Qui ne reçoit pas le CHRIST tel qu'il est et dans tout ce qu'il
a dit prend un faux départ en vie spirituelle.
- 2) La
prise en compte de la dimension sacramentelle. Les sacrements sont pour
tous et nul n'en est dispensé. Celui qui dévalorise les
sacrements ou estime s'en passer prend un faux départ en vie
spirituelle.
- 3) La
prise en compte de notre réalité d'homme pécheur
et donc l'humble reconnaissance du besoin d'être sauvé
par un Autre, le Sauveur.
- 4) La
prise en compte de l'élément ecclésial.
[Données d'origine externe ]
(* ===== verification/Interop.v ===== *)
(** * The client of internal/source against the server of internal/server

    The two sides of the protocol in this repository, composed: what the
    server answers to a request the client built, and what the client makes of
    that answer. *)

From stdpp Require Import base list gmap numbers.
From Stdlib Require Import Lia ZArith.
From S2P Require Import Prelude Float64 GoTime NtpTime NtpPacket Netip Auth Keys LeapTable LeapWire Distributor Responder Exchange.

Local Open Scope Z_scope.

(** ** Packets with an optional MAC *)

(** A header alone decodes to itself, with no MAC. *)
Lemma Decode_header_only p : packet_ok p -> 1 <= pVersion p <= 4 -> Decode (Marshal p) = Ok (p, None, HeaderSize).
Proof.
  intros Hp Hv. pose proof (length_Marshal p Hp) as Hm. unfold Decode. rewrite Hm.
  assert ((HeaderSize <? HeaderSize)%nat = false) as -> by done.
  assert (decode_header (Marshal p) = p) as -> by (rewrite <- (app_nil_r (Marshal p)); by apply decode_header_Marshal).
  cbv zeta.
  assert ((pVersion p =? 0) || (Version <? pVersion p) = false) as ->.
  { apply orb_false_iff. unfold Version. split; [apply Z.eqb_neq|apply Z.ltb_ge]; lia. }
  assert (forall f, skip_extensions f (Marshal p) HeaderSize = Some (Ok HeaderSize)) as ->
    by (intros [|f]; cbn [skip_extensions]; rewrite Hm, Nat.sub_diag; reflexivity).
  unfold decode_trailer. rewrite Hm, Nat.sub_diag. reflexivity.
Qed.

Section Wire.
Context `{BlockCipher}.

(** What an optional key appends to a marshalled header. *)
Definition sealed (key : option Key) (p : Packet) (out : list Z) : Prop :=
  match key with None => out = Marshal p | Some k => Key_Append k (Marshal p) = Some out end.

(** A sealed packet decodes to itself, and its MAC verifies. *)
Lemma sealed_decodes key p out :
  packet_ok p -> 1 <= pVersion p <= 4 ->
  (forall k, key = Some k -> length (Secret k) = KeySize /\ in_u 32 (ID k)) ->
  sealed key p out ->
  exists mac, Decode out = Ok (p, mac, HeaderSize) /\
    match key with
    | None => mac = None
    | Some k => exists m, mac = Some m /\ KeyID m = ID k /\ IsCryptoNAK m = false /\
                  Key_Verify k (take HeaderSize out) mac = Some true
    end.
Proof.
  intros Hp Hv Hk Hs. destruct key as [k|]; cbn [sealed] in Hs.
  2: { subst out. exists None. split; [by apply Decode_header_only|done]. }
  destruct (Hk k eq_refl) as [Hlen Hid]. pose proof Hs as Hs'. unfold Key_Append in Hs'.
  destruct (CMAC (Secret k) (Marshal p)) as [d|] eqn:Ed; [|done]. cbn [mbind option_bind] in Hs'.
  apply (inj Some) in Hs'. pose proof (CMAC_length _ _ _ Ed) as Hd.
  set (m := mkMAC (ID k) d).
  assert (Decode out = Ok (p, Some m, HeaderSize)) as Hdec.
  { pose proof (decode_marshalled p [] (ID k) d Hp Hv (List.Forall_nil _) Hid (or_introl Hd)) as E.
    cbn [concat app length] in E. rewrite Nat.add_0_r in E. rewrite <- Hs'. exact E. }
  assert (take HeaderSize out = Marshal p) as Ht.
  { rewrite <- Hs', take_app_le by (rewrite length_Marshal by done; lia).
    apply take_ge. rewrite length_Marshal by done. lia. }
  exists (Some m). split; [done|]. exists m. split; [done|]. split; [done|]. split; [|].
  - unfold IsCryptoNAK. subst m. cbn [KeyID Digest]. rewrite Hd. by rewrite andb_false_r.
  - rewrite Ht. apply verify_append_iff; [done|]. split; [done|]. rewrite Hs. subst m. cbn [KeyID Digest]. by rewrite Hs'.
Qed.

(** ** The client's request *)

(** The parameters the client polls with. *)
Record params_ok (p : exchangeParams) (nonce : list Z) : Prop := {
  pk_poll : in_s 8 (x_poll p);
  pk_precision : in_s 8 (x_precision p);
  pk_nonce : length nonce = 8%nat /\ Forall is_byte nonce
}.

Lemma request_packet_ok p nonce : params_ok p nonce -> packet_ok (request_packet p nonce).
Proof.
  intros [H1 H2 [H3 H4]]. pose proof (be_decode_range nonce H4) as Hr. rewrite H3 in Hr.
  constructor; cbn [request_packet Leap pVersion Mode Stratum Poll Precision RootDelay RootDispersion ReferenceID
    ReferenceTime OriginTime ReceiveTime TransmitTime]; unfold in_u, Version, ModeClient; try done; try lia.
  split; [done|]. repeat constructor; cbn; lia.
Qed.

(** What the server sends back to it. *)
Lemma server_answers p nonce request s env client receive mono s' out :
  params_ok p nonce -> request_bytes p nonce = Some request -> Forall is_byte request ->
  server_ok s -> status_ok (e_status env) ->
  (forall k, x_key p = Some k -> h_keys (sv_h s) !! ID k = Some k) ->
  Handle env s request client receive mono = Some (s', Some out) ->
  exists refID special, sealed (x_key p) (sent_packet env (sv_h s) (request_packet p nonce) receive (e_status env) refID special) out /\
    length refID = 4%nat /\ Forall is_byte refID /\ (special = false -> st_Synced (e_status env) = true).
Proof.
  intros Hp Hreq Hb Hs Hst Hkey E.
  pose proof (request_packet_ok p nonce Hp) as Hpk. set (rp := request_packet p nonce) in *.
  assert (forall k, x_key p = Some k -> length (Secret k) = KeySize /\ in_u 32 (ID k)) as Hk.
  { intros k Hk. destruct (sv_ring _ Hs _ _ (Hkey k Hk)) as (_ & H1 & H2 & _). split; [done|]. unfold in_u. lia. }
  assert (sealed (x_key p) rp request) as Hsealed.
  { unfold request_bytes in Hreq. cbv zeta in Hreq. fold rp in Hreq. unfold sealed.
    destruct (x_key p); [done|]. by apply (inj Some) in Hreq. }
  destruct (sealed_decodes (x_key p) rp request Hpk ltac:(cbn; unfold Version; lia) Hk Hsealed) as (mac & Hd & Hm).
  assert (verify (sv_h s) request HeaderSize mac = Some (x_key p, true)) as Hv.
  { unfold verify. destruct (x_key p) as [k|] eqn:Ek; [|by subst mac].
    destruct Hm as (m & -> & Hid & Hnak & Hver). rewrite Hnak, Hid, (Hkey k eq_refl), Hver. reflexivity. }
  destruct (Handle_spec env s request client receive mono Hs Hst Hb) as (s1 & r & E1 & _ & _ & _ & R).
  rewrite E in E1. apply (inj Some), pair_equal_spec in E1 as [_ <-].
  destruct (R out eq_refl) as (pkt & mac' & off & Hd' & _ & _ & _ & Hr). rewrite Hd in Hd'. injection Hd' as <- <- <-.
  destruct (status_refid_ok _ Hst) as [Hl1 Hb1]. destruct KissRATE_ok as [Hl2 Hb2].
  destruct Hr as [Hv' _|key Hv' _ _ Hrep|key ext Hv' _ Hext Hrep]; rewrite Hv in Hv'.
  - exfalso. congruence.
  - assert (key = x_key p) as -> by congruence. apply reply_spec in Hrep; [|done]. cbv zeta in Hrep.
    cbn [extension_bytes] in Hrep. rewrite app_nil_r in Hrep. by exists KissRATE, true.
  - assert (key = x_key p) as -> by congruence.
    assert (ext = None) as ->.
    { destruct ext as [m|]; [|done]. exfalso. destruct (Hext m eq_refl) as (_ & _ & Hlen). rewrite Nat.sub_diag in Hlen.
      unfold encode_field in Hlen. rewrite !length_app, length_be_encode in Hlen. lia. }
    apply reply_spec in Hrep; [|done]. cbv zeta in Hrep. cbn [extension_bytes] in Hrep. rewrite app_nil_r in Hrep.
    exists (status_refid (e_status env)), (negb (st_Synced (e_status env))). split; [done|]. split; [done|]. split; [done|].
    by destruct (st_Synced (e_status env)).
Qed.

End Wire.

Lemma sameEndpoint_refl a : sameEndpoint a a = true.
Proof. unfold sameEndpoint. by rewrite Z.eqb_refl, bool_decide_true. Qed.

(** What the client can make of an answer that authenticated. *)
Definition agreed (p : exchangeParams) (env : Env) (t1 t4 receive : time) (res : exchangeResult)
  (err : option ExchangeError) : Prop :=
  match err with
  | None => st_Synced (e_status env) = true /\
      xOffset res = fdiv (fadd (TimeSub (FromTime receive) (FromTime t1))
                               (TimeSub (FromTime (e_sendNow env)) (FromTime t4))) (of_Z 2)
  | Some (ErrKiss _ _ authenticated) => authenticated = bool_decide (is_Some (x_key p))
  | Some (ErrBogus reason) => reason <> BogusMode
  | Some _ => False
  end.

(** Claim C30: the client and the server agree.  Whatever the server answers to
    a request the client built, the client accepts as the answer to that
    request: it decodes, is a server packet, echoes the nonce, and, when both
    hold the same key, its MAC verifies, so it is never a crypto-NAK, a timeout
    or an authentication failure.  If a time results, the server was
    synchronized, and the offset is computed from the client's send and receive
    times and the server's own receive and transmit times. *)
Theorem client_server_agree `{BlockCipher} p nonce request s env client receive mono s' out t1 t4 last :
  params_ok p nonce -> request_bytes p nonce = Some request -> Forall is_byte request ->
  server_ok s -> status_ok (e_status env) ->
  (forall k, x_key p = Some k -> h_keys (sv_h s) !! ID k = Some k) ->
  Handle env s request client receive mono = Some (s', Some out) ->
  exists res err,
    exchange p (mkSocket (Some nonce) true t1 WriteOk [mkRx (x_addr p) out t4 None] last) = Some (res, err) /\
    Mode (xPacket res) = ModeServer /\ OriginTime (xPacket res) = be_decode nonce /\
    ReceiveTime (xPacket res) = FromTime receive /\ TransmitTime (xPacket res) = FromTime (e_sendNow env) /\
    Authenticated res = bool_decide (is_Some (x_key p)) /\
    agreed p env t1 t4 receive res err.
Proof.
  intros Hp Hreq Hb Hs Hst Hkey E.
  destruct (server_answers p nonce request s env client receive mono s' out Hp Hreq Hb Hs Hst Hkey E)
    as (refID & special & Hsealed & Hl & Hbr & Hsp).
  pose proof (sent_packet_ok env (sv_h s) _ receive _ refID special Hst (request_packet_ok p nonce Hp) (sv_minPoll _ Hs) Hl Hbr) as Hok.
  set (sp := sent_packet env (sv_h s) (request_packet p nonce) receive (e_status env) refID special) in *.
  assert (pVersion sp = 4 /\ Mode sp = ModeServer /\ OriginTime sp = be_decode nonce /\ ReceiveTime sp = FromTime receive /\
    TransmitTime sp = FromTime (e_sendNow env) /\ (special = true -> Leap sp = LeapUnsync)) as (S1 & S2 & S3 & S4 & S5 & S6).
  { repeat (split; [done|]). intros ->. done. }
  assert (forall k, x_key p = Some k -> length (Secret k) = KeySize /\ in_u 32 (ID k)) as Hk.
  { intros k Hk. destruct (sv_ring _ Hs _ _ (Hkey k Hk)) as (_ & H1 & H2 & _). split; [done|]. unfold in_u. lia. }
  clearbody sp.
  destruct (sealed_decodes (x_key p) sp out Hok ltac:(lia) Hk Hsealed) as (mac & Hd & Hm).
  unfold exchange. cbn [so_nonce so_opened so_write so_reads so_t1 so_end]. rewrite Hreq. cbn [mbind option_bind negb receive_loop].
  cbn [rx_kernel rx_from rx_data rx_now]. rewrite sameEndpoint_refl, Hd, S3, Z.eqb_refl. cbn [negb].
  unfold accept. rewrite S2, Z.eqb_refl. cbn [negb].
  assert (match x_key p with
    | None => Some true
    | Some k => match mac with
                | None => Some false
                | Some m => if IsCryptoNAK m then Some false else Key_Verify k (take HeaderSize out) mac
                end
    end = Some true) as ->.
  { destruct (x_key p) as [k|]; [|done]. destruct Hm as (m & -> & _ & -> & Hv). exact Hv. }
  cbn [mbind option_bind negb]. destruct (IsKiss sp).
  - destruct (KissCode sp) as [|c code]; eexists _, _; (split; [reflexivity|]); repeat (split; [done|]); done.
  - destruct (judge p t1 t4 sp) as [[o d]|reason] eqn:Ej; eexists _, _; (split; [reflexivity|]);
      repeat (split; [done|]); cbn [agreed].
    + apply judge_ok in Ej as (_ & Hleap & _ & _ & Ho & _). split.
      * apply Hsp. destruct special; [by destruct Hleap; apply S6|done].
      * cbn [xOffset set]. by rewrite Ho, S4, S5.
    + revert Ej. unfold judge. cbv zeta. repeat (case_goal; [by intros [= <-]|]). done.
Qed.

(** ** An example *)

Definition interop_params : exchangeParams := mkExchangeParams (mkAddrPort (Addr4 3221225994) 123) (Some example_key) 6 true (-20).
Definition interop_nonce : list Z := [1; 2; 3; 4; 5; 6; 7; 8].
Definition interop_request : list Z := default [] (request_bytes interop_params interop_nonce).
Definition interop_t1 : time := unixTime 1717200100 0.

Lemma interop_request_bytes : request_bytes interop_params interop_nonce = Some interop_request /\ Forall is_byte interop_request.
Proof. split; [vm_compute; reflexivity|]. vm_compute. repeat constructor; discriminate. Qed.

Lemma interop_answer :
  exists s' out, Handle example_env example_server interop_request example_client (unixTime 1717200100 5) 0
    = Some (s', Some out).
Proof.
  assert (match Handle example_env example_server interop_request example_client (unixTime 1717200100 5) 0 with
    | Some (s, Some out) => (length out =? 68)%nat | _ => false end = true) as Ha by (vm_compute; reflexivity).
  destruct (Handle example_env example_server interop_request example_client (unixTime 1717200100 5) 0)
    as [[s [out|]]|]; [eauto|discriminate Ha|discriminate Ha].
Qed.

Lemma client_server_agree_witness :
  exists s' out res err,
    Handle example_env example_server interop_request example_client (unixTime 1717200100 5) 0 = Some (s', Some out) /\
    exchange interop_params (mkSocket (Some interop_nonce) true interop_t1 WriteOk
      [mkRx (x_addr interop_params) out (interop_t1 + 2000000000) None] ReadTimeout) = Some (res, err) /\
    Authenticated res = true /\ OriginTime (xPacket res) = 72623859790382856.
Proof.
  destruct interop_answer as (s' & out & E). destruct interop_request_bytes as [Hr Hb].
  destruct (client_server_agree interop_params interop_nonce interop_request example_server example_env example_client
    (unixTime 1717200100 5) 0 s' out interop_t1 (interop_t1 + 2000000000) ReadTimeout) as (res & err & Ex & _ & Ho & _ & _ & Ha & _).
  - constructor; [unfold in_s; cbn; lia|unfold in_s; cbn; lia|]. split; [reflexivity|]. repeat constructor; cbn; lia.
  - exact Hr.
  - exact Hb.
  - exact example_server_ok.
  - exact example_status_ok.
  - intros k Hk. apply (inj Some) in Hk as <-. reflexivity.
  - exact E.
  - exists s', out, res, err. split; [exact E|]. split; [exact Ex|]. split; [exact Ha|]. rewrite Ho. reflexivity.
Defined.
Il est
important d'appartenir à l'Eglise - à cette Église
qui a pour pierre d'angle le CHRIST lui-même - à cette
Église faite de saints et de pécheurs
- A
- Attitudes Fondamentales de la Vie Spirituelle
- 1-
Retourner à son coeur:
"Retourne à ton coeur, à ton dedans" disaient les
Anciens Maîtres Spirituels. - Le coeur, dans le langage biblique
et dans le langage spirituel, c'est ce qu'on appelle le "Moi profond",
ce lieu profond de moi-même où comme le disent certains,
mes racines d'homme se mêlent aux racines de Dieu. C'est là,
dans le coeur, dans le "moi profond" qu'habite l'Esprit-Saint et
là où est l'Esprit, là aussi se trouvent les
Deux Autres. Depuis le jour de notre Baptême, nous sommes
Temple de l'Esprit, Maison du Dieu Trinité. La première
chose à faire en vie spirituelle, c'est de se rappeler qu'il
y a en nous plus que nous-mêmes. Souvent nous n'y pensons
pas assez. Nous vivons trop dans le "Moi de surface" et pas assez
dans le "Moi profond". Nous sommes inlassablement invités
par l'Esprit à quitter la surface pour descendre en profondeur.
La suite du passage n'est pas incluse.